*What you are asked to do*
Retrieve every line of the data holding the word "lvels".

*Records for this task*
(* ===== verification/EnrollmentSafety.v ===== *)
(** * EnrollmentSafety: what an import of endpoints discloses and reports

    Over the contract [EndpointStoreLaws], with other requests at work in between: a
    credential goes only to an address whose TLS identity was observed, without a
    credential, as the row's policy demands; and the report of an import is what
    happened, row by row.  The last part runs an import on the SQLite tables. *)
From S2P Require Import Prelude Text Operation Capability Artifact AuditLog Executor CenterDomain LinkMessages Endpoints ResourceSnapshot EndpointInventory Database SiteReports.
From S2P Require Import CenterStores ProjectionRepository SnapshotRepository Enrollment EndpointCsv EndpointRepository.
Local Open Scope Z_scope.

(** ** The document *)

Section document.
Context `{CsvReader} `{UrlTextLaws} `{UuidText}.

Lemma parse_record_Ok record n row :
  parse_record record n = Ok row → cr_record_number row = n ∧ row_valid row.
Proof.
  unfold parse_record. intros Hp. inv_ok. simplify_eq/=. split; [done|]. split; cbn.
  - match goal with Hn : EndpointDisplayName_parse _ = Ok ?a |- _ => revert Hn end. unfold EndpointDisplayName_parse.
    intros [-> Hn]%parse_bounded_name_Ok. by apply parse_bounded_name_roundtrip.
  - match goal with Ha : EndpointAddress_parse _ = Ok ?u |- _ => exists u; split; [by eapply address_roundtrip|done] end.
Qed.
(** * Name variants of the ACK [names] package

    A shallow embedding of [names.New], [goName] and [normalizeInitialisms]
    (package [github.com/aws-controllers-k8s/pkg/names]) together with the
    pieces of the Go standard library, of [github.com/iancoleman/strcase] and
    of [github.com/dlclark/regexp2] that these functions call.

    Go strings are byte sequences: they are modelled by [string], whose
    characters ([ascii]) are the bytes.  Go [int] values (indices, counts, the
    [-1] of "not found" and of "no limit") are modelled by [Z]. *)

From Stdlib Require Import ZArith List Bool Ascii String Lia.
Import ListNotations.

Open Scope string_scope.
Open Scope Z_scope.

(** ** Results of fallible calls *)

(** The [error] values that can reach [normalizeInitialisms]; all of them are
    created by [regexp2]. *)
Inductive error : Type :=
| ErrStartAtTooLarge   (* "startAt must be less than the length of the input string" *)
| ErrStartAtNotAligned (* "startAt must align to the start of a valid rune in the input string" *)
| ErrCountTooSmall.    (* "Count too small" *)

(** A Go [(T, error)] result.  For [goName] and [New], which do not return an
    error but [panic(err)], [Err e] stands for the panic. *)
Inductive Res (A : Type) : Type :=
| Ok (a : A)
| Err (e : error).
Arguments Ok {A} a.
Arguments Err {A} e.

==

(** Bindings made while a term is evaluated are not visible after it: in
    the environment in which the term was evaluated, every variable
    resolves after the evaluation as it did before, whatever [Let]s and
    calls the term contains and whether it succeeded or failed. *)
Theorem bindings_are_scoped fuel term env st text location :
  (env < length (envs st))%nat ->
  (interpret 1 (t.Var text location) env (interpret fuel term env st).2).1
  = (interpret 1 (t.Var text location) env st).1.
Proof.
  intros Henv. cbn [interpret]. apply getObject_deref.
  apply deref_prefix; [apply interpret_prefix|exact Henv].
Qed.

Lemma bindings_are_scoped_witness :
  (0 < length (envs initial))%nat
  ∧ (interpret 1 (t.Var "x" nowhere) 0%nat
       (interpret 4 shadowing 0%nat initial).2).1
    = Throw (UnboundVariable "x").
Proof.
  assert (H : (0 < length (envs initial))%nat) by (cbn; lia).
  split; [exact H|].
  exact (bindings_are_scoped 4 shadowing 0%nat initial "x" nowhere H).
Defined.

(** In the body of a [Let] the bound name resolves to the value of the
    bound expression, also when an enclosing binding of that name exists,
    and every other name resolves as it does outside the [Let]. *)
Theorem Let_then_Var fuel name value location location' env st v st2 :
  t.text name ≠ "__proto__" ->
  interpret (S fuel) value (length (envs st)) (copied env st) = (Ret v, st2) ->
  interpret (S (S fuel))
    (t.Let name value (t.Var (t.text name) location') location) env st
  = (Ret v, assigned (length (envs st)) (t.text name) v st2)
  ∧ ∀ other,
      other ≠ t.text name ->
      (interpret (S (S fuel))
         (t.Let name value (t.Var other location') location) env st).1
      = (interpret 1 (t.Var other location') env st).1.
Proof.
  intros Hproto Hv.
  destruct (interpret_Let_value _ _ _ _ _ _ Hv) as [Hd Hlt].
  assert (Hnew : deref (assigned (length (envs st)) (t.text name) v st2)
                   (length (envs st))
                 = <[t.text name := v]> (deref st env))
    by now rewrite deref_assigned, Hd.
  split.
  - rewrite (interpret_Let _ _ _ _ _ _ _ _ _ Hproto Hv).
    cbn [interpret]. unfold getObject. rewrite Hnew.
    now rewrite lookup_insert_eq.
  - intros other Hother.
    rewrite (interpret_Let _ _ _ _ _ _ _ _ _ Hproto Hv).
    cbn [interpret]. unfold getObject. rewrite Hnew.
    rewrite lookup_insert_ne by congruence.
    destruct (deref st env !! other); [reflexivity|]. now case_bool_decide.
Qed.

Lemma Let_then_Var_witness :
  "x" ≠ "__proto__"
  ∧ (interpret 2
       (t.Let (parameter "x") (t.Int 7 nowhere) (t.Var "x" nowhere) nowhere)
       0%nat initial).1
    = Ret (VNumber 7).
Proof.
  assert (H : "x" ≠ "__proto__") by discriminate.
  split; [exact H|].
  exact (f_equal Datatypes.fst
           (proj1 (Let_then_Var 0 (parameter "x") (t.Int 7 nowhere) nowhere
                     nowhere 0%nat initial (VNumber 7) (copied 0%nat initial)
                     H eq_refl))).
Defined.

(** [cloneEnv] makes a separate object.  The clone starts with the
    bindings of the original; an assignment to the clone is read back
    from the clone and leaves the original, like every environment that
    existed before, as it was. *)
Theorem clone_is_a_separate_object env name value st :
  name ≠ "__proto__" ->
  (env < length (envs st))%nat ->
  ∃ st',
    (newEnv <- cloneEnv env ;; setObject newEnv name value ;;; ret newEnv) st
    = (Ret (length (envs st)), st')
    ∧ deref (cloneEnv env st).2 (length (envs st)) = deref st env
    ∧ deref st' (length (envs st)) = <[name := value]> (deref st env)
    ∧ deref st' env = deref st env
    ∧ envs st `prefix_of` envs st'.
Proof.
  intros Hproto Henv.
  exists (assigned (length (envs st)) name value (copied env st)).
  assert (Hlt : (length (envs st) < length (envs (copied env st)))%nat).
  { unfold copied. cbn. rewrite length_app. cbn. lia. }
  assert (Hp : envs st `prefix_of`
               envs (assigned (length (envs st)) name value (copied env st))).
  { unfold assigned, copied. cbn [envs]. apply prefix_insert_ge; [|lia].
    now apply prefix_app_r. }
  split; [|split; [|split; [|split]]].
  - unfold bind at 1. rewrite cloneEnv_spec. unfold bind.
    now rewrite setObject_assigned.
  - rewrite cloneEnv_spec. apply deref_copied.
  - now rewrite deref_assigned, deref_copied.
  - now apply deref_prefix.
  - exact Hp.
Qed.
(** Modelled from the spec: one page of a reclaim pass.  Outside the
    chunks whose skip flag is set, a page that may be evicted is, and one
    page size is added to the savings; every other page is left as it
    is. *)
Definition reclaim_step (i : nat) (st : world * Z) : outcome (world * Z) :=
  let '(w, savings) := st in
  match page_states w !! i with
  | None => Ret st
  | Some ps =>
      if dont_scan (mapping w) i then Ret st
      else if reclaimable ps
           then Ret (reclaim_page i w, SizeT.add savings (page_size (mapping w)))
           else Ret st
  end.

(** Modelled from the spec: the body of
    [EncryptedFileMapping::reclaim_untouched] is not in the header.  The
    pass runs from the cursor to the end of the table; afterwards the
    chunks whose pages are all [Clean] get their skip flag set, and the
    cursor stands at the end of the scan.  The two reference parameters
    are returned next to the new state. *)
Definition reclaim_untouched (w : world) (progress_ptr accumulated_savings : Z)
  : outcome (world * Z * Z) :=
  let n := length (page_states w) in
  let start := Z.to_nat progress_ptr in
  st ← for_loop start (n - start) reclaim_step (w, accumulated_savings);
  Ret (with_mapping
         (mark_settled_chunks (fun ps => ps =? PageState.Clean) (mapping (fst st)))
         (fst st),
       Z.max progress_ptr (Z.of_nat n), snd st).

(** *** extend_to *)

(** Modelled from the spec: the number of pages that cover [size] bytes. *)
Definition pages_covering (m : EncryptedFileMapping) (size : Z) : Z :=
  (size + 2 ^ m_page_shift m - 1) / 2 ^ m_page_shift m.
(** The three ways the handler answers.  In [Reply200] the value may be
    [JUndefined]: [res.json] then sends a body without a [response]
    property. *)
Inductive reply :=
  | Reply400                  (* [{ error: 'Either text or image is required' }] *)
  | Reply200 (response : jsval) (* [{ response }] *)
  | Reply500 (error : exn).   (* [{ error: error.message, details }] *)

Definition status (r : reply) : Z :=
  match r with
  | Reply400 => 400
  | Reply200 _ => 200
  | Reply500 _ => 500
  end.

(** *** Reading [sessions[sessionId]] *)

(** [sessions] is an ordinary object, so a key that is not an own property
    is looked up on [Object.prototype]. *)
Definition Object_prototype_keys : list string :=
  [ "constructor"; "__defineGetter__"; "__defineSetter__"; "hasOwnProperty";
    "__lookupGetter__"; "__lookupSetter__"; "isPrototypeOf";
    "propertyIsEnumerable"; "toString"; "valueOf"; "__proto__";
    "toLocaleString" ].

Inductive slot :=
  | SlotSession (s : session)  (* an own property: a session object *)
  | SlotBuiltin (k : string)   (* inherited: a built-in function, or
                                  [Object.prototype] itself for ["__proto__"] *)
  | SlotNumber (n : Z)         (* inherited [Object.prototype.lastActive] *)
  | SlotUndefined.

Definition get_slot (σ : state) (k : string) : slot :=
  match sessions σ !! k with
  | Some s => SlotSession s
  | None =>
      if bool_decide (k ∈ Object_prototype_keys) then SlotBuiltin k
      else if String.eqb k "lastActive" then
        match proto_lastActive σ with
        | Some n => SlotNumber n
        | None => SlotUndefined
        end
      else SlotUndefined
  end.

==

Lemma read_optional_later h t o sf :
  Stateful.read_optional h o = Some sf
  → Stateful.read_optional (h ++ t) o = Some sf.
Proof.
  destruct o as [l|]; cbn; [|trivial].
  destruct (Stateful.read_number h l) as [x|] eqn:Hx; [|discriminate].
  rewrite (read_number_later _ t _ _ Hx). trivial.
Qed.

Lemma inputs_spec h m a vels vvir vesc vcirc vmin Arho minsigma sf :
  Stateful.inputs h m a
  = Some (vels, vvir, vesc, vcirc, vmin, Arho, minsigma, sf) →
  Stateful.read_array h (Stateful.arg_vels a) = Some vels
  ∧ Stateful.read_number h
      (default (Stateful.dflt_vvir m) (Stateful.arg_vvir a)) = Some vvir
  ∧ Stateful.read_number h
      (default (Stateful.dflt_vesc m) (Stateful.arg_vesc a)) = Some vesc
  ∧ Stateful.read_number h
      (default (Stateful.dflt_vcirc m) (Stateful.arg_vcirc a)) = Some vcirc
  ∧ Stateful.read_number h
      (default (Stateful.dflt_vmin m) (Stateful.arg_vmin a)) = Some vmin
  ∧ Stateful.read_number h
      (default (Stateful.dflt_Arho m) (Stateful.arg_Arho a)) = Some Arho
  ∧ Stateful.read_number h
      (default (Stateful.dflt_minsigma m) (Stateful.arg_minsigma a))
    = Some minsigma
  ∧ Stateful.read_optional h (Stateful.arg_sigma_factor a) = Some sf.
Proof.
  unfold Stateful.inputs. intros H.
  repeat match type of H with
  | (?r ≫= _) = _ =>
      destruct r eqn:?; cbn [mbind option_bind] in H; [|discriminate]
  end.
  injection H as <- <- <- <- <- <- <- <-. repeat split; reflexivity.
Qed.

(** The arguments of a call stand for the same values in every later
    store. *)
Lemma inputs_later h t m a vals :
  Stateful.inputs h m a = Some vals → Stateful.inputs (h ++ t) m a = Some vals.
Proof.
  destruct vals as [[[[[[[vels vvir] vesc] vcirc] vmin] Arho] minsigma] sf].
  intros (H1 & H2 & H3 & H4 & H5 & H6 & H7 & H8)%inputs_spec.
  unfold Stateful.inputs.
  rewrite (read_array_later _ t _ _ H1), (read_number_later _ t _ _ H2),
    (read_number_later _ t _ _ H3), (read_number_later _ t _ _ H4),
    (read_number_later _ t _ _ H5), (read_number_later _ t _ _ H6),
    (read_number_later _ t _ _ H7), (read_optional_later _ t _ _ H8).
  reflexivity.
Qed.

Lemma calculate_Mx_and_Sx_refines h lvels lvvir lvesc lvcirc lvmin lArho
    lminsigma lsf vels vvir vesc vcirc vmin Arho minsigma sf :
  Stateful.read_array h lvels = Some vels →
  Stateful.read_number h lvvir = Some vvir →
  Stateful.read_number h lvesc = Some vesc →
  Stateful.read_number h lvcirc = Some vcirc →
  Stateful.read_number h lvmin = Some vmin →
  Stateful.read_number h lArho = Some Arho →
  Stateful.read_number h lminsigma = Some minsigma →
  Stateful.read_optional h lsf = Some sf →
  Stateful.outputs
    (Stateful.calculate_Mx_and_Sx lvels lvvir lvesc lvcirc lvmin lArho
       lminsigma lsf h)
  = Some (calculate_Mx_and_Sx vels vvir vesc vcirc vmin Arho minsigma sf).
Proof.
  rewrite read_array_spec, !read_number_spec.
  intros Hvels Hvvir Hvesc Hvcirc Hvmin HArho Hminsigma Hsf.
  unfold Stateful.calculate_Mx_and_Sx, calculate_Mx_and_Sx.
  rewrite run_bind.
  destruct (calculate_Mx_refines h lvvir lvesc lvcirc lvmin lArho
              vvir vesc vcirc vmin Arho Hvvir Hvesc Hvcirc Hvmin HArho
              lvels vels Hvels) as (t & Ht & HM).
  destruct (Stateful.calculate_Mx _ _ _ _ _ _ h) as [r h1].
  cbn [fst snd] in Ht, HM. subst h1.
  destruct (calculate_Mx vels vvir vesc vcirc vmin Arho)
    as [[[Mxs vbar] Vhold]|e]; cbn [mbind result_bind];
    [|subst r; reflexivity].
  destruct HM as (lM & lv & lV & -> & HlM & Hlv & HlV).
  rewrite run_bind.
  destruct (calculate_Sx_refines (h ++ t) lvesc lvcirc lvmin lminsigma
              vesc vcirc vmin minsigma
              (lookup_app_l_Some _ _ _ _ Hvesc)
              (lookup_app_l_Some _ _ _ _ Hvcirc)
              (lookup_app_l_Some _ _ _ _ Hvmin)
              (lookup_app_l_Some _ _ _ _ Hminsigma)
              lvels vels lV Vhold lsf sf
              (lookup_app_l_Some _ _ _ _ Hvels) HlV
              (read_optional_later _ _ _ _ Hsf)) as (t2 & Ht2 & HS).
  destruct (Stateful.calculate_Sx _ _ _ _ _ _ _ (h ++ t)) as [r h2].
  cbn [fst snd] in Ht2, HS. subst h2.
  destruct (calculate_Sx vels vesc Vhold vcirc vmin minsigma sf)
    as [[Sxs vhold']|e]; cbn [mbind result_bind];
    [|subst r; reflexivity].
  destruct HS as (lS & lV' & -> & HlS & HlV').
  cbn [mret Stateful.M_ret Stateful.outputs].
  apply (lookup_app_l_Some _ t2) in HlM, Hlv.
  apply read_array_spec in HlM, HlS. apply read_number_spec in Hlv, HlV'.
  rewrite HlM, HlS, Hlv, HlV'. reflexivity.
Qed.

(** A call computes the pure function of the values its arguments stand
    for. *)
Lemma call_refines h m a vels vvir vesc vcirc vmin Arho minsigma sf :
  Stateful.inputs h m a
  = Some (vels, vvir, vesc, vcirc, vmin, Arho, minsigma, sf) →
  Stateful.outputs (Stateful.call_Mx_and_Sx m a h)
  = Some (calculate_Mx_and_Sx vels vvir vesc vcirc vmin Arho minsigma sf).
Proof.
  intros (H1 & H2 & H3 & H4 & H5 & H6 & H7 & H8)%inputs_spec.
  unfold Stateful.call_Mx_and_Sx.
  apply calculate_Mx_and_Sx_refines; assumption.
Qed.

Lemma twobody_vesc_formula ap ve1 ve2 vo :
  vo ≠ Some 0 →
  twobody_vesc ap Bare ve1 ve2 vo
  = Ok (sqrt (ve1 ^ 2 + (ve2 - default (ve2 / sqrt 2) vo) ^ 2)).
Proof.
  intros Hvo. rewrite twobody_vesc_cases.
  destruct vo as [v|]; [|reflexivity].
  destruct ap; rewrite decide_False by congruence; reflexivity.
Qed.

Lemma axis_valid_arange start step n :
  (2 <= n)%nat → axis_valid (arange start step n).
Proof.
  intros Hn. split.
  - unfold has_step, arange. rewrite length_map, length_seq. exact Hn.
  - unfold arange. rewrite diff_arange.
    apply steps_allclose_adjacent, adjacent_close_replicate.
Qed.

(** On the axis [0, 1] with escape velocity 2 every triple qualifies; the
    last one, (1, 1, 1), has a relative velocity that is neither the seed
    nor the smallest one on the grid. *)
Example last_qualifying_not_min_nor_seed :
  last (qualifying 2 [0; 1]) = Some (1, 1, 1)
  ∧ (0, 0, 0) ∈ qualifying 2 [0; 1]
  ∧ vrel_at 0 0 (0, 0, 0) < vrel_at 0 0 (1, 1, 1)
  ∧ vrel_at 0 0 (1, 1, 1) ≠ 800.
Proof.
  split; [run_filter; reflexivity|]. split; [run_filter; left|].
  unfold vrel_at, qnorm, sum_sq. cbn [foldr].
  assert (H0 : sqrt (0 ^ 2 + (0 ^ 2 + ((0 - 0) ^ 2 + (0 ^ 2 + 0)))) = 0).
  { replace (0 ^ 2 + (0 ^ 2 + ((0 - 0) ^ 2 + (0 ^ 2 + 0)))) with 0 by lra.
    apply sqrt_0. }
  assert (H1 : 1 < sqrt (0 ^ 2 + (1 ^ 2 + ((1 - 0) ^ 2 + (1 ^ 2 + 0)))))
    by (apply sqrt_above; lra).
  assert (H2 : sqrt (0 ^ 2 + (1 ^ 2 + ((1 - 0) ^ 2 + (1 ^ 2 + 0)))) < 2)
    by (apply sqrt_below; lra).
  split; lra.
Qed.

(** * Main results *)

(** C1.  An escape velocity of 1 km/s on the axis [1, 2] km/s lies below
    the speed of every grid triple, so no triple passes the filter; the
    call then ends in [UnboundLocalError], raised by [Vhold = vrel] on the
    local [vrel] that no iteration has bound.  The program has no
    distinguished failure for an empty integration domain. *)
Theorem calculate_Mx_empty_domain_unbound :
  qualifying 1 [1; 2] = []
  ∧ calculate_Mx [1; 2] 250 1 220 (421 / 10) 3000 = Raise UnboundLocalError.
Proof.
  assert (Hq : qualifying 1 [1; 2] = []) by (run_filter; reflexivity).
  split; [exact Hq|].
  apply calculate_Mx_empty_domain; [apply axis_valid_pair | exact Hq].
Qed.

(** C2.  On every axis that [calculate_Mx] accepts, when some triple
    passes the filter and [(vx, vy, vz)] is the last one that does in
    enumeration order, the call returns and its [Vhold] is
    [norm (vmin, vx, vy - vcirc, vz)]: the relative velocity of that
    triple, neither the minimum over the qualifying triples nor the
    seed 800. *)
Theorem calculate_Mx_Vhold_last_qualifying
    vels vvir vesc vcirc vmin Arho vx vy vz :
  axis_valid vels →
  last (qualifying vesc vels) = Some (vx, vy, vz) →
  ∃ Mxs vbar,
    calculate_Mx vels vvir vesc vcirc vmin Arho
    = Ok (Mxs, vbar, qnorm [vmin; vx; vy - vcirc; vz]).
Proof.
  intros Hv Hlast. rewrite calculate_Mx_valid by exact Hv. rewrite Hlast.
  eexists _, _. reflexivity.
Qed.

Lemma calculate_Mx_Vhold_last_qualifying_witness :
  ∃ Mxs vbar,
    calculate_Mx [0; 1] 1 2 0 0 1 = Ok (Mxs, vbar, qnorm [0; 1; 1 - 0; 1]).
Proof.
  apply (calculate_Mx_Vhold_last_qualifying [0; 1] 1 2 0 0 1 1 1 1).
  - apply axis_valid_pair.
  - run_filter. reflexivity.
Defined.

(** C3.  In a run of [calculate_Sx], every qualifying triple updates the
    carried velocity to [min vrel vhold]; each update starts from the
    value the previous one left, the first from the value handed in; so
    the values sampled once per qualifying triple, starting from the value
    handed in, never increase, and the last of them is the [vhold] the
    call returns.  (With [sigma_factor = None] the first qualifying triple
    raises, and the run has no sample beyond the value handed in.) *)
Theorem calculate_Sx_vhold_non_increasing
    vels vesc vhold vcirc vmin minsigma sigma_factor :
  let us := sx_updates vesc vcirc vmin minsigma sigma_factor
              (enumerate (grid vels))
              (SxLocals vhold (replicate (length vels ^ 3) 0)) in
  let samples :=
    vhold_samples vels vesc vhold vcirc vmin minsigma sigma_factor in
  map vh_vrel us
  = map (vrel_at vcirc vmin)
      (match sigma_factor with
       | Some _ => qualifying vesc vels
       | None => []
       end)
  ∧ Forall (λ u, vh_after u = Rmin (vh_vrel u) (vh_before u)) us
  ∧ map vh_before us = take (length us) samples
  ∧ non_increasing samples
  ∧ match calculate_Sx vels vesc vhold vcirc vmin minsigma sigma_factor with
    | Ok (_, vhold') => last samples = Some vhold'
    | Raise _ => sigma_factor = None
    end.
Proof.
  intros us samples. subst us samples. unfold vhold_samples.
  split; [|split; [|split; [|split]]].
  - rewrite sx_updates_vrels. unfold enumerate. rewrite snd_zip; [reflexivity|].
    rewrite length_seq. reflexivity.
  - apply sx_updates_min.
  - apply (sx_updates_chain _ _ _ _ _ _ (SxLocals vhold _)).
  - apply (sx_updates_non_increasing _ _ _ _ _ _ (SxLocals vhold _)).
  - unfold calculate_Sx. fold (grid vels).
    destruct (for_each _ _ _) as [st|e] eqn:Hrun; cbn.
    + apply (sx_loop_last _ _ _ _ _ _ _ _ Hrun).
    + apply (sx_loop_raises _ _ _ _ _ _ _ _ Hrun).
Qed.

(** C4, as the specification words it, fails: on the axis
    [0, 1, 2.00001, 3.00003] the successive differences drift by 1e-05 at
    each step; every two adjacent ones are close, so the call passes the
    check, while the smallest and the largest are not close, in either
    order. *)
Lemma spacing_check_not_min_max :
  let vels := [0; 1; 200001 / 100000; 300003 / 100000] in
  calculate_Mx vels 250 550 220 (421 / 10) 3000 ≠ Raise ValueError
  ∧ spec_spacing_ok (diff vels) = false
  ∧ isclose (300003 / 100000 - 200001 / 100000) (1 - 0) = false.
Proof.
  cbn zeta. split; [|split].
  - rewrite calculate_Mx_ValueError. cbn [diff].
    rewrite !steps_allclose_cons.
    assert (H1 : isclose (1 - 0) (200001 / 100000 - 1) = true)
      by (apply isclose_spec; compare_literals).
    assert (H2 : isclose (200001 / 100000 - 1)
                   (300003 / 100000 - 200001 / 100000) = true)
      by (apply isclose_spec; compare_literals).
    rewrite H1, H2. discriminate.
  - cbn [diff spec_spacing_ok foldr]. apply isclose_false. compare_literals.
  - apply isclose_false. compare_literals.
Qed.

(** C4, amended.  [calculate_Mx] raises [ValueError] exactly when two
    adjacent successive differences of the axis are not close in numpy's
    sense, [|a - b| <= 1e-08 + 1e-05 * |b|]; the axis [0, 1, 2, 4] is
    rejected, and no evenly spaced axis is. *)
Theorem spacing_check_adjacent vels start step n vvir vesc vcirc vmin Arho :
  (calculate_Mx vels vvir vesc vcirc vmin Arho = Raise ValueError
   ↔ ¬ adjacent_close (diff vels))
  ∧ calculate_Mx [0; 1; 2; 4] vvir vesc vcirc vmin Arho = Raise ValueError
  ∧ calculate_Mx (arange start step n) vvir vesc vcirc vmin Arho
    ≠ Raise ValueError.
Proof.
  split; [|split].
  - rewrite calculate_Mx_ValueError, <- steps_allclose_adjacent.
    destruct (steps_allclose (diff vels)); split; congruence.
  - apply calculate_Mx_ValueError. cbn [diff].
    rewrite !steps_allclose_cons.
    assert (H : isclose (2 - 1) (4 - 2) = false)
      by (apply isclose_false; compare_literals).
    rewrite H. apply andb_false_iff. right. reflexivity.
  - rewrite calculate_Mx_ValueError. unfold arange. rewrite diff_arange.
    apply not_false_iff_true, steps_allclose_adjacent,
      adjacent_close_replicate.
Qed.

*Solution for this exercise*
Lemma calculate_Mx_and_Sx_refines h lvels lvvir lvesc lvcirc lvmin lArho
  Stateful.read_array h lvels = Some vels →
    (Stateful.calculate_Mx_and_Sx lvels lvvir lvesc lvcirc lvmin lArho
              lvels vels Hvels) as (t & Ht & HM).
              lvels vels lV Vhold lsf sf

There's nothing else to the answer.